Journalism 101: Telling the real story

It’s always mystifying to me when journalists can’t see the story in the story they’re writing. They’re too busy rehashing the press release that they don’t bother to read between the lines of their own reporting. Perfectly illustrated today in Streaming Media.

“We really think consumers want content to be programmed, and they want content to be curated.”

–Ron Harnevo, senior vice president of video at AOL and CEO of 5Min Media, which was acquired by AOL in 2010

“HuffPost Live…won’t have shows. Instead, viewers will find a constant stream of discussion. ‘People don’t want to be talked at anymore. They don’t want somebody sitting up on high telling them, ‘Here’s what you need to know.’ People want to be talked with.'”
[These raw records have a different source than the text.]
(** A driver whose [close] raises. *)
Definition failing_close (fetches : Mock.script) (executed : exn + option pystr) : driver nat :=
  Mock.mock_closing (inr 1) fetches executed (inl (DriverError "connection is closed")).

(** The row has a column named [k]. *)
Definition has_key (r : row) (k : pystr) : Prop := exists v, row_get r k = Return v.

(** A value [json.dumps] writes by itself. *)
Definition native (v : pyval) : Prop :=
  match v with
  | POther _ _ _ => False
  | _ => True
  end.

(** The row has a column named [k] holding such a value. *)
Definition native_at (r : row) (k : pystr) : Prop :=
  exists v, row_get r k = Return v /\ native v.

(** A driver call that is not [conn.execute]. *)
Definition no_execute (ev : event) : Prop :=
  match ev with
  | EvExecute _ _ _ => False
  | _ => True
  end.

(** A driver call [list_tables] may make for a schema name: no
    [execute], and a [fetch] only of its constant SQL text, the name
    travelling as the positional parameter. *)
Definition listing_call (schema_name : pystr) (ev : event) : Prop :=
  match ev with
  | EvExecute _ _ _ => False
  | EvFetch _ q args => q = list_tables_query /\ args = [PStr schema_name]
  | _ => True
  end.

(** A driver call [get_table_schema] may make for the given names: no
    [execute], and a [fetch] only of one of its three constant SQL
    texts, the names travelling as positional parameters. *)
Definition schema_call (table_name schema_name : pystr) (ev : event) : Prop :=
  match ev with
  | EvExecute _ _ _ => False
  | EvFetch _ q args =>
      (q = column_query /\ args = [PStr schema_name; PStr table_name]) \/
      (q = pk_query /\ args = [PStr (schema_name ++ str "." ++ table_name)]) \/
      (q = fk_query /\ args = [PStr schema_name; PStr table_name])
  | _ => True
  end.



(** The fields of a column descriptor that repeat the catalog row. *)
Definition column_echoed (col : row) (desc : json) : Prop :=
  exists type is_nullable default,
    row_get col "data_type" = Return type /\
    row_get col "is_nullable" = Return is_nullable /\
    row_get col "column_default" = Return default /\
    field desc "type" = Some (to_json type) /\
    field desc "default" = Some (to_json default) /\
    exists b, field desc "nullable" = Some (JBool b) /\
              (b = true <-> is_nullable = PStr "YES").

(** A foreign-key descriptor of the payload against its catalog row. *)
Definition fk_described (fk : row) (desc : json) : Prop :=
  exists column references_table references_column,
    row_get fk "column_name" = Return column /\
    row_get fk "foreign_table_name" = Return references_table /\
    row_get fk "foreign_column_name" = Return references_column /\
    desc = JDict [ "column" =: to_json column;
                   "references_table" =: to_json references_table;
                   "references_column" =: to_json references_column ].

(** The columns a row of the column fetch is read at. *)
Definition column_keys : list pystr :=
  [ str "column_name"; str "data_type"; str "is_nullable"; str "column_default";
    str "character_maximum_length" ].

(** The columns a row of the foreign-key fetch is read at. *)
Definition fk_keys : list pystr :=
  [ str "column_name"; str "foreign_table_name"; str "foreign_column_name" ].

(** The string has no whitespace character. *)
Fixpoint no_space (s : pystr) : bool :=
  match s with
  | [] => true
  | c :: s' => negb (PyStr.isspace c) && no_space s'
  end.

(** A word: not empty, no whitespace. *)
Definition is_word (s : pystr) : Prop := s <> [] /\ no_space s = true.

(** What [str.upper] keeps of the shape of a string, character by
    character: whitespace is left as it is, any other character becomes
    one or more characters that are not whitespace, and a second
    [upper] changes nothing. *)
Definition char_ok (c : N) : bool :=
  (if PyStr.isspace c
   then PyStr.eqb (PyStr.toupper c) [c]
   else PyStr.truthy (PyStr.toupper c) && no_space (PyStr.toupper c))
  && PyStr.eqb (PyStr.upper (PyStr.toupper c)) (PyStr.toupper c).

(** * Properties *)

Example repr_ex :
  PyStr.repr "table_name" = "'table_name'" /\
  PyStr.repr "it's" = 34%N :: str "it's" ++ [34%N] /\
  PyStr.repr [233%N; 10%N; 160%N] = str "'" ++ [233%N] ++ str "\n\xa0'".
Proof. vm_compute. repeat split. Qed.

Example strip_ex : PyStr.strip "   SELECT * FROM users " = "SELECT * FROM users".
Proof. reflexivity. Qed.

Example strip_nbsp : PyStr.strip (160%N :: str "SELECT 1") = "SELECT 1".
Proof. reflexivity. Qed.

Example split_ex : PyStr.split "INSERT 0 1" = [str "INSERT"; str "0"; str "1"].
Proof. reflexivity. Qed.

Example upper_ex : PyStr.upper "SeLeCt 1" = "SELECT 1".
Proof. reflexivity. Qed.

Example upper_long_s : PyStr.upper (383%N :: str "elect 1") = "SELECT 1".
Proof. vm_compute. reflexivity. Qed.

Example upper_sharp_s : PyStr.upper [223%N] = "SS".
Proof. vm_compute. reflexivity. Qed.

(** ** Characters *)

Section CharFacts.

Import PyStr.

Lemma eqb_eq (a b : pystr) : eqb a b = true <-> a = b.
Proof.
  revert b. induction a as [|x a IH]; intros [|y b]; simpl; split; intros H;
    try discriminate H; try reflexivity.
  - apply andb_prop in H. destruct H as [Hx Ha].
    apply N.eqb_eq in Hx. apply IH in Ha. congruence.
  - injection H as -> ->. rewrite N.eqb_refl. apply IH. reflexivity.
Qed.

Lemma eqb_refl (a : pystr) : eqb a a = true.
Proof. apply eqb_eq. reflexivity. Qed.



Lemma lookup_In (c : N) (table : list (N * list N)) (u : list N) :
  lookup c table = Some u -> In c (map fst table).
Proof.
  induction table as [|[k v] table IH]; simpl; [discriminate|].
  destruct (N.eqb k c) eqn:E.
  - intros _. left. apply N.eqb_eq, E.
  - intros H. right. apply IH, H.
Qed.

Lemma ascii_range (c : N) : (c <? 128)%N = true -> In c (map N.of_nat (seq 0 128)).
Proof.
  intros H. apply N.ltb_lt in H. apply in_map_iff.
  exists (N.to_nat c). split; [apply N2Nat.id|]. apply in_seq. lia.
Qed.

Lemma char_ok_ascii : forallb char_ok (map N.of_nat (seq 0 128)) = true.
Proof. vm_compute. reflexivity. Qed.

Lemma char_ok_table : forallb char_ok (map fst upper_table) = true.
Proof. vm_compute. reflexivity. Qed.

(** The check holds of every character. *)
Lemma char_ok_all (c : N) : char_ok c = true.
Proof.
  destruct (c <? 128)%N eqn:Hlt.
  - pose proof char_ok_ascii as H. rewrite forallb_forall in H.
    apply H, ascii_range, Hlt.
  - destruct (lookup c upper_table) as [u|] eqn:Hu.
    + pose proof char_ok_table as H. rewrite forallb_forall in H.
      apply H. apply (lookup_In c upper_table u Hu).
    + unfold char_ok, toupper. rewrite Hlt, Hu. simpl.
      unfold toupper. rewrite Hlt, Hu. simpl.
      rewrite N.eqb_refl. destruct (isspace c); reflexivity.
Qed.

Lemma toupper_space (c : N) : isspace c = true -> toupper c = [c].
Proof.
  intros Hc. pose proof (char_ok_all c) as H. unfold char_ok in H. rewrite Hc in H.
  apply andb_prop in H. destruct H as [H _]. apply eqb_eq, H.
Qed.

Lemma toupper_solid (c : N) :
  isspace c = false ->
  exists d ds, toupper c = d :: ds /\ isspace d = false /\ no_space ds = true.
Proof.
  intros Hc. pose proof (char_ok_all c) as H. unfold char_ok in H. rewrite Hc in H.
  apply andb_prop in H. destruct H as [H _]. apply andb_prop in H. destruct H as [Hne Hns].
  destruct (toupper c) as [|d ds]; [discriminate Hne|].
  simpl in Hns. apply andb_prop in Hns. destruct Hns as [Hd Hds].
  exists d, ds. split; [reflexivity|]. split; [apply negb_true_iff, Hd | exact Hds].
Qed.

Lemma toupper_idem (c : N) : upper (toupper c) = toupper c.
Proof.
  pose proof (char_ok_all c) as H. unfold char_ok in H.
  apply andb_prop in H. destruct H as [_ H]. apply eqb_eq, H.
Qed.

End CharFacts.

(** ** Trimming, case and words *)

Section StringFacts.

Import PyStr.

Lemma upper_app (a b : pystr) : upper (a ++ b) = upper a ++ upper b.
Proof.
  induction a as [|c a IH]; simpl; [reflexivity|].
  rewrite IH, app_assoc. reflexivity.
Qed.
–Roy Sekoff, president of HuffPost Live and founding editor of The Huffington Post, which was acquired by AOL in 2011

If there was any doubt that AOL and The Huffington Post have different cultures, philosophies, goals and audience, I think that’s safely eradicated by these two quotes, which appear only grafs from each other in the same piece and contradict each other completely.

However, the resultant story, the one that got written, which was no doubt the one fed to the reporter from the company, is about the company’s so-called three-pronged approach to video. The actual story is either what the culture/audience split means to the bigger picture of the company; or it’s that very few companies, if any (including AOL/HuffPost), have any idea what consumers actually want. (Sekoff: “My metric isn’t going to be numbers.” No? OK. What is it going to be, then?) Perhaps the story is that AOL has no real long-term strategy (and certainly no long-term acquisition strategy), that it tries to survive from quarter to quarter and changes direction just as often. In any case, it’s certainly not “It’s a plan that’s worked well so far.” No, that kind of pablum is the height of irresponsible reporting — the writer might as well have penned a press release himself. And for future reference, when a person gets moved off brands s/he previously controlled, that’s not a promotion, no matter what the PR flack insists.

Ask questions that matter. Don’t take answers at face value. Believe that corporate hacks are trying to get one over on you and act accordingly. Let the story write itself; don’t go in with an agenda. It’s Journalism 101.